Anyone with a problem with procrastination (ugh, work!) will have been in the same boat: the oppurtunity to spend an "unlimited amount of time procrastinating under the excuse of investigating the best way to stop procrastinating and tackle the tasks at hand" is just too inviting.

One thing I have figured out is that, for me, simpler is better. So for managing tasks a simple list is going to be much more effective than a full blown task/project management app like Things or Omnifocus. For the past two years I've been using Gmail Tasks because I thought it was simple enough and it had some good features:

  • Due dates
  • Note fields (not often used, but sometimes handy)
  • Indenting
  • Multiple lists (I.e. great for shopping and wish lists as well)

plus tasks could be created from (and linked to) emails and most importantly it was fairly cross platform and portable:

  • Web app
  • Mobile web app
  • Third party iOS client with offline access, GeeTasks

(I work cross platform all the time, so my Holy Grail of a task / ToDo app is the above plus a desktop app all staying in sync. No one in the world does this yet for some unfathomable reason; proving there is yet more room in the market).

However, it turns out it wasn't simple enough. Indenting tasks ultimately lead to me creating separate lists. Separate lists lead to me trying to contextualise (@home, @work, @phone, etc) my tasks. And all this really did was hide from me what needed doing. When I was using the GeeTasks iPhone app this wasn't so bad as it gives you a visual indication (badge and counts on the lists) of tasks that need completing. But ever since I lost my iPod Touch to the kids and have just been using the web app my tasks have just become hidden in lists.

I'd completely forgotten about TeuxDeux which I had a play with over a year ago. I gave up at the time as I didn't think you could edit tasks (and I'm ace at typos) - turns our you always could but it was an undocumented feature. If only I'd known, I probably would have stuck with it!

I've gone back to TeuxDeux because it's very visual; there is no missing what needs to be done today and if a task isn't completed it automatically carries over. Also:

  • It is very simple, there is no chance (and hopefully won't ever be) of me using too much functionality and adding contexts, etc and burying away tasks.
  • I can live without the note field (tasks just have a name, that's it in TeuxDeux, if I need to make notes somewhere I can use Simplenote).
  • It's independent of any other account I have (a 'problem' I had with Gmail Tasks was which of my Gmail accounts should I tie tasks to?).
  • I can use the Someday columns as basic lists (wishlists, etc).
  • There is an iPhone app.
  • A print layout. Unfortunately this seems to be a bit knackered, at least from Chrome, but this is potentially a huge feature for me when I'm at home and can't get near the computer or iPod.
  • It is a work of art.

I'm also going to start mixing my work and personal tasks in there, because with such a simple input field I have no worries about including sensitive info (no comments, notes, attachments or linked emails, etc). Using two separate tools (an intranet based tool for work tasks) has been more annoying than I realised.

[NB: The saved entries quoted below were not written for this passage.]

(** The run returns tables when the query is not empty, one row T matches
    it, and some selected row [r] lists a related topic [b] other than
    itself: the pair of [r] and [b] fills both unpacked columns. *)
Lemma generate_data_returns
    (df : list TopicRecord) (selected : string) (T r : TopicRecord) (b : string) :
  selected ≠ "" →
  filter (λ r, clean (topic r) = clean selected) df = [T] →
  r ∈ df → topic r ∈ related_topics T ++ [selected] →
  b ∈ related_topics r → topic r ≠ b →
  ∃ edges nodes,
    generate_data set_iter df (Some selected) = Ok (Some (edges, nodes)).
Proof.
  intros Hne HT Hr Hsel Hb Hrb. unfold generate_data.
  rewrite bool_decide_eq_false_2 by done.
  assert (T ∈ filter (λ r, clean (topic r) = clean selected) df) as HTf
    by (rewrite HT; apply list_elem_of_here).
  apply list_elem_of_filter in HTf as [Hclean HTdf].
  rewrite bool_decide_eq_true_2
    by (rewrite <- Hclean; by apply (list_elem_of_fmap_2 (λ r, clean (topic r)))).
  rewrite HT. simpl.
  set (df_graph := drop_duplicates _).
  assert (row_set (Str (topic r), Str b) ∈ df_graph) as Hin.
  { apply elem_of_drop_duplicates, list_elem_of_fmap_2, list_elem_of_bind.
    exists r. split; [|by apply list_elem_of_filter].
    apply elem_of_explode_row. split; [done|]. right. eauto. }
  assert (∀ i, i < 2 →
            notna (str_get i (set_iter (row_set (Str (topic r), Str b)))) = true)
    as Hfull.
  { intros i Hi.
    destruct (set_iter_row_set (Str (topic r), Str b)) as [[E _]|[_ [-> | ->]]].
    - simpl in E. congruence.
    - destruct i as [|[|i]]; [done..|lia].
    - destruct i as [|[|i]]; [done..|lia]. }
  apply (list_elem_of_fmap_2 set_iter) in Hin.
  unfold unpack_str.
  rewrite (existsb_notna_true 0 _ _ Hin (Hfull 0 ltac:(lia))).
  rewrite (existsb_notna_true 1 _ _ Hin (Hfull 1 ltac:(lia))).
  rewrite existsb_notna_false; [simpl; eauto|].
  intros l (S & -> & HS)%list_elem_of_fmap.
  apply elem_of_drop_duplicates, list_elem_of_fmap in HS as (p & -> & _).
  destruct (set_iter_row_set p) as [[_ ->]|[_ [-> | ->]]]; simpl; lia.
Qed.

(** The edge row of a pair joins [a] and [b] exactly when the pair is the
    unordered pair of [a] and [b], two different names. *)
Lemma connects_edge_of (p : value * value) (a b : string) :
  connects a b (edge_of (set_iter (row_set p))) ↔
  a ≠ b ∧ row_set p = row_set (Str a, Str b).
Proof.
  destruct (set_iter_row_set p) as [[E ->]|[E [-> | ->]]];
    unfold connects, edge_of, str_get, row_set; simpl.
  - split; [intros [[_ ?]|[_ ?]]; done|].
    intros [Hab Hs]. exfalso. apply Hab.
    rewrite <- E, union_idemp_L in Hs.
    assert (Str a ∈ ({[ p.1 ]} : gset value)) as Ha
      by (rewrite Hs, elem_of_union, !elem_of_singleton; tauto).
    assert (Str b ∈ ({[ p.1 ]} : gset value)) as Hb
      by (rewrite Hs, elem_of_union, !elem_of_singleton; tauto).
    apply elem_of_singleton in Ha, Hb. congruence.
  - split.
    + intros [[H1 H2]|[H1 H2]].
      * split; [intros ->; apply E; congruence|by rewrite H1, H2].
      * split; [intros ->; apply E; congruence|].
        rewrite H1, H2. apply union_comm_L.
    + intros [Hab Hs].
      assert (p.1 ∈ ({[ Str a ]} ∪ {[ Str b ]} : gset value)) as H1
        by (rewrite <- Hs, elem_of_union, !elem_of_singleton; tauto).
      assert (p.2 ∈ ({[ Str a ]} ∪ {[ Str b ]} : gset value)) as H2
        by (rewrite <- Hs, elem_of_union, !elem_of_singleton; tauto).
      rewrite elem_of_union, !elem_of_singleton in H1, H2.
      destruct H1 as [H1|H1], H2 as [H2|H2];
        try (exfalso; apply E; congruence); tauto.
  - split.
    + intros [[H1 H2]|[H1 H2]].
      * split; [intros ->; apply E; congruence|].
        rewrite H1, H2. apply union_comm_L.
      * split; [intros ->; apply E; congruence|by rewrite H1, H2].
    + intros [Hab Hs].
      assert (p.1 ∈ ({[ Str a ]} ∪ {[ Str b ]} : gset value)) as H1
        by (rewrite <- Hs, elem_of_union, !elem_of_singleton; tauto).
      assert (p.2 ∈ ({[ Str a ]} ∪ {[ Str b ]} : gset value)) as H2
        by (rewrite <- Hs, elem_of_union, !elem_of_singleton; tauto).
      rewrite elem_of_union, !elem_of_singleton in H1, H2.
      destruct H1 as [H1|H1], H2 as [H2|H2];
        try (exfalso; apply E; congruence); tauto.
Qed.

(** C1, amended.  When [generate_data] returns tables, every [from] or
    [to] value of the edge table that is the name of a topic of the dataset
    is the [id] of a row of the node table.  (An endpoint that names no
    dataset row has no node: edges are not filtered by the node set.) *)
Theorem edge_endpoints_in_dataset_are_nodes
    (df : list TopicRecord) (selected_topic : option string)
    (edges : list EdgeRow) (nodes : list NodeRow) (row : EdgeRow) (s : string) :
  generate_data set_iter df selected_topic = Ok (Some (edges, nodes)) →
  row ∈ edges →
  from row = Str s ∨ to row = Str s →
  s ∈ topic <$> df →
  s ∈ id <$> nodes.
Proof.
  intros Hrun Hrow Hs Hdf.
  destruct selected_topic as [selected|]; [|done].
  apply generate_data_Some in Hrun as (T & _ & -> & ->).
  apply list_elem_of_fmap in Hrow as (l & -> & Hl).
  apply list_elem_of_fmap in Hl as (S & -> & HS).
  assert (Str s ∈ S) as HsS.
  { apply (proj1 (elem_of_set_iter S (Str s))).
    destruct Hs as [Hs|Hs]; simpl in Hs; exact (str_get_Str _ _ _ Hs). }
  apply list_elem_of_fmap in Hdf as (r & -> & Hr).
  apply list_elem_of_fmap. exists (node_row r). split; [done|].
  apply list_elem_of_fmap_2, list_elem_of_filter. split; [|done].
  apply elem_of_union_list. eauto.
Qed.

(** C6.  Duplicate unordered pairs collapse to one edge.  Let the query be
    non-empty and matched by the single row T, and let a selected dataset
    row [r] list a related topic [b] other than itself.  Then
    [generate_data] returns tables; in the edge table at most one row joins
    two given names, in either orientation, and exactly one row joins [r]
    and [b] (whether or not the pair is also formed the other way round).
    For the two-topic dataset of the specification and the query "life",
    the nodes are Life and Writing and there is exactly one edge, which
    joins Life and Writing. *)
Theorem duplicate_pairs_collapse
    (df : list TopicRecord) (selected : string) (T r : TopicRecord) (b : string) :
  selected ≠ "" →
  filter (λ r, clean (topic r) = clean selected) df = [T] →
  r ∈ df → topic r ∈ related_topics T ++ [selected] →
  b ∈ related_topics r → topic r ≠ b →
  (∃ edges nodes,
     generate_data set_iter df (Some selected) = Ok (Some (edges, nodes)) ∧
     (∀ a' b', length (filter (connects a' b') edges) ≤ 1) ∧
     length (filter (connects (topic r) b) edges) = 1) ∧
  ∃ edge,
    generate_data set_iter ex_df (Some "life")
      = Ok (Some ([edge], node_row <$> ex_df)) ∧
    connects "Life" "Writing" edge.
Proof.
  intros Hne HT Hr Hsel Hb Hrb. split.
  - destruct (generate_data_returns df selected T r b) as (edges & nodes & Hrun);
      try done.
    exists edges, nodes. split; [done|].
    apply generate_data_Some in Hrun as (T' & HT' & -> & _).
    rewrite HT in HT'. injection HT' as <-.
    set (rows := filter (λ r, topic r ∈ related_topics T ++ [selected]) df).
    assert (∀ a' b' S, S ∈ drop_duplicates (row_set <$> explode rows) →
              connects a' b' (edge_of (set_iter S)) →
              S = row_set (Str a', Str b')) as Hid.
    { intros a' b' S HS Hc. rewrite elem_of_drop_duplicates in HS.
      apply list_elem_of_fmap in HS as (p & -> & _).
      by apply connects_edge_of in Hc as [_ ->]. }
    split.
    + intros a' b'. rewrite <- list_fmap_compose.
      apply filter_fmap_at_most_one with (a0 := row_set (Str a', Str b')).
      * apply NoDup_keep_first.
      * intros S HS Hc. exact (Hid a' b' S HS Hc).
    + rewrite <- list_fmap_compose.
      apply filter_fmap_exactly_one with (a0 := row_set (Str (topic r), Str b)).
      * apply NoDup_keep_first.
      * intros S HS Hc. exact (Hid (topic r) b S HS Hc).
      * apply elem_of_drop_duplicates, list_elem_of_fmap_2, list_elem_of_bind.
        exists r. split; [|by apply list_elem_of_filter].
        apply elem_of_explode_row. split; [done|]. right. eauto.
      * apply (proj2 (connects_edge_of (Str (topic r), Str b) (topic r) b)).
        done.
  - assert (generate_data set_iter ex_df (Some "life") =
            (cols ← unpack_str [set_iter (row_set (Str "Writing", Str "Life"))];
             Ok (Some (make_edges cols, node_row <$> ex_df)))) as ->
      by (vm_compute; reflexivity).
    destruct (set_iter_row_set (Str "Writing", Str "Life")) as [[E _]|[_ Hl]];
      [done|].
    simpl in Hl. destruct Hl as [-> | ->]; eexists; (split; [reflexivity|]);
      unfold connects; simpl; tauto.
Qed.

End graph_properties.

(** The example of the specification, queried by "Life": the endpoint Life
    of its edge is a node. *)
Lemma edge_endpoints_in_dataset_are_nodes_witness :
  generate_data elements ex_df (Some "Life")
    = Ok (Some ([{| from := Str "Writing"; to := Str "Life" |}], node_row <$> ex_df)) ∧
  "Life" ∈ id <$> (node_row <$> ex_df).
Proof.
  split; [vm_compute; reflexivity|].
  apply (edge_endpoints_in_dataset_are_nodes elements (λ s, reflexivity _)
           ex_df (Some "Life") [{| from := Str "Writing"; to := Str "Life" |}]
           (node_row <$> ex_df) {| from := Str "Writing"; to := Str "Life" |} "Life").
  - vm_compute; reflexivity.
  - apply list_elem_of_here.
  - right. reflexivity.
  - apply list_elem_of_here.
Defined.

(** C1 as stated fails: Life lists Writing as related, Writing is not a row
    of the dataset, and the edge Life -- Writing is produced although the
    node table has only Life. *)
Lemma dangling_endpoint_has_no_node :
  ∃ edges nodes,
    generate_data elements df_dangling (Some "Life") = Ok (Some (edges, nodes)) ∧
    ¬ edges_reference_nodes edges nodes.
Proof.
  eexists _, _. split; [vm_compute; reflexivity|].
  intros Href.
  destruct (Href {| from := Str "Writing"; to := Str "Life" |})
    as [(n & Hn & Hfrom) _]; [apply list_elem_of_here|].
  apply list_elem_of_singleton in Hn as ->. discriminate Hfrom.
Qed.

(** The same in a dataset all of whose related topics are rows: Writing has
    no related topic, and the missing value is an endpoint of an edge. *)
Lemma missing_value_is_an_endpoint :
  ∃ edges nodes,
    generate_data elements df_leaf (Some "Life") = Ok (Some (edges, nodes)) ∧
    ¬ edges_reference_nodes edges nodes.
Proof.
  eexists _, _. split; [vm_compute; reflexivity|].
  intros Href.
  destruct (Href {| from := NaN; to := Str "Writing" |})
    as [(n & _ & Hfrom) _]; [apply list_elem_of_further, list_elem_of_here|].
  discriminate Hfrom.
Qed.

Strictly speaking it isn't really any nearer my Holy Grail of a ToDo app. There is no desktop app, although apparently an Adobe Air (yuck!) app is in the works (mind you, being on a PPC Mac I'd likely be out of luck either way). However, since TeuxDeux isn't as aggressive as Gmail about re-logging in, it does work better as a pseudo desktop app using something like Fluid.app, Chrome applications, etc. At home I'm trying the approach of setting TeuxDeux as my homepage which seems remarkably simple and clever, but I'd never thought of it before. I would do the same at work if it wasn't for the stupid proxy server authentication.